Ne olacak kardeşim bugün de sen pişiriver çayı. Bak mutfakta uğraşıyor eşin, ona mütebessim davran, yardımcı ol, bir tabağı da sen yıka, gönlüne gir, o seni sevsin, senden korkmasın ki seninle rahat bir şekilde hayatını paylaşsın.
Rabbimiz bize "Ant olsun ki, sizin için, Allah'ı ve ahiret gününü ümit eden ve Allah'ı çokça anan kimseler için, Allah’ın Resulünde güzel bir örnek vardır." (Ahzab, 33/21) buyuruyor.
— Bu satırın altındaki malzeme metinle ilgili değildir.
(* ===== verification/Http.v ===== *)
(** * Numbers and ranges in HTTP headers (pkg/api/routes.go)

    strconv's parsing of decimal integers, the Content-Range of an upload and
    the Range of a download, with the merging of the ranges asked for. *)

From Stdlib Require Import ZArith Lia Ascii String Sorted.
From stdpp Require Import base tactics list strings pretty sorting.
From S2P Require Import Prelude Concrete.

Local Open Scope string_scope.
Local Open Scope list_scope.

(** ** strconv *)
Definition digit_value (c : ascii) : option Z :=
  if in_range "0" "9" c then Some (Z.of_N (N_of_ascii c) - 48)%Z else None.
Fixpoint digits_value (acc : Z) (s : string) : option Z :=
  match s with
  | EmptyString => Some acc
  | String c s => d ← digit_value c; digits_value (10 * acc + d)%Z s
  end.

(** ParseInt(s, 10, 64), which Atoi agrees with on 64-bit machines. *)
Definition ParseInt (s : string) : option Z :=
  let '(neg, digits) :=
    match s with
    | String "-"%char s' => (true, s')
    | String "+"%char s' => (false, s')
    | _ => (false, s)
    end in
  match digits with
  | EmptyString => None
  | _ =>
      n ← digits_value 0 digits;
      let n := if (neg : bool) then (- n)%Z else n in
      if (- 2 ^ 63 <=? n)%Z && (n <? 2 ^ 63)%Z then Some n else None
  end.

(** FormatInt(n, 10), and the verb %d. *)
Definition FormatInt (n : Z) : string := pretty n.

(** A number written in decimal reads back as itself, and is digits only. *)
Definition digits_only (s : string) : bool := forallb (in_range "0" "9") (list_ascii_of_string s).

Lemma pretty_digit d : (d < 10)%N -> in_range "0" "9" (pretty_N_char d) = true /\ digit_value (pretty_N_char d) = Some (Z.of_N d).
Proof.
  intros H. assert (d = 0 \/ d = 1 \/ d = 2 \/ d = 3 \/ d = 4 \/ d = 5 \/ d = 6 \/ d = 7 \/ d = 8 \/ d = 9)%N as Hd by lia.
  by repeat destruct Hd as [->|Hd]; [..|rewrite Hd].
Qed.

Lemma pretty_go_value x : forall s, digits_value 0 (pretty_N_go x s) = digits_value (Z.of_N x) s.
Proof.
  induction (N.lt_wf_0 x) as [x _ IH]. intros s. destruct (decide (x = 0)%N) as [->|Hx]; [done|].
  assert (x mod 10 < 10)%N as Hm by (apply N.mod_lt; lia). destruct (pretty_digit _ Hm) as [_ Hd].
  rewrite pretty_N_go_step, IH by (lia || (apply N.div_lt; lia)). simpl. rewrite Hd. simpl. f_equal.
  pose proof (N.div_mod x 10). lia.
Qed.

Lemma pretty_go_digits x : forall s, digits_only s = true -> digits_only (pretty_N_go x s) = true.
Proof.
  induction (N.lt_wf_0 x) as [x _ IH]. intros s Hs. destruct (decide (x = 0)%N) as [->|Hx]; [done|].
  assert (x mod 10 < 10)%N as Hm by (apply N.mod_lt; lia). destruct (pretty_digit _ Hm) as [Hd _].
  rewrite pretty_N_go_step by lia. apply IH; [apply N.div_lt; lia|]. unfold digits_only in *. simpl. by rewrite Hd.
Qed.

Lemma FormatInt_pos n : (0 < n)%Z -> FormatInt n = pretty_N_go (Z.to_N n) "".
Proof. destruct n; [lia|done|lia]. Qed.

Lemma FormatInt_digits n : (0 < n)%Z -> digits_only (FormatInt n) = true.
Proof. intros Hn. rewrite FormatInt_pos by done. by apply pretty_go_digits. Qed.

Lemma FormatInt_nonempty n : (0 < n)%Z -> FormatInt n <> "".
Proof.
  intros Hn E. rewrite FormatInt_pos in E by done. pose proof (pretty_go_value (Z.to_N n) "") as Hv. rewrite E in Hv. simpl in Hv.
  injection Hv. lia.
Qed.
Peygamber Efendimizin hayatındaki her husus bizim için bir örnek, gerektiğinde giydiği zırhı çıkarmanın kendisine yakışmayacağını söyleyen onur abidesi iki cihan güneşi efendimiz, nezaketi, naifliği ile bize yol göstermeyecekse bize ne yol gösterecek, gerçekten bilemiyorum.
Siyaset meselesi değil kardeşler bu konular, biz her şeyden önce güzel insan olmayı başarmalıyız, bizden insanlar emin olmalılar, bizi emin görmeliler, bizi sevmeliler, gönüllere girmeliyiz, dört günlük dünyada en büyük zenginlik inanın budur.
Yoksa para, mal, mülk…
Hep geçip gidiyor.
Bir deprem oldu şehirler gitti, bir sel geliyor ne ev, ne mal ne mülk para ediyor…
Bir Bayram Abi vardı, çok severdim, bir gün sela verildi, Bayram Abi vefat etmiş, aşağı kattaki dairede…
Şok oldum, aşağı indim, eve baktım, evde ayakkabılar (hepsi birinci sınıf), takım elbiseleri (hepsi marka), Mercedes marka aracı…
Görkemli evi…
Hepsi kalmıştı, o gidiyordu artık, onu götürüp buz gibi bir toprağa defnedip geleceklerdi…
Bir köşeye çekildim, hırsımıza ağladım, bitmek bilmeyen isteklerimize ağladım, sevdiklerimize aslında hiç sahip olamayacağımıza ağladım, Bayram Abiye ağladım…
Hayat bu kadar değil mi kardeşler, Allah’ınızı severseniz bu dünya bir kişinin bile kalbini kırmaya değer mi?
Hal böyle iken, ömrünü sizin mutluluğunuza vakfetmiş bir hanımefendiye kaba davranılır mı?
Yemeğine, çayına, çorbasına laf edilir mi?
Allah hepimize akıl fikir feraset versin, inanın bu dünyanın en soylu eylemi, insanların yüzüne bir gülümseme, yaptıkları bazen eksik bile olsa onlara gösterebileceğimiz bir hoş görü…
Bizden bu kadar az şey isteyenlerin bile kalbine giremezsek (Allah muhafaza) söyler misiniz kardeşim, neyi başarabiliriz?
Sevin, sevilin, en büyük zenginlik bu, biliyorsunuz zaten dünya kimseye kalmıyor.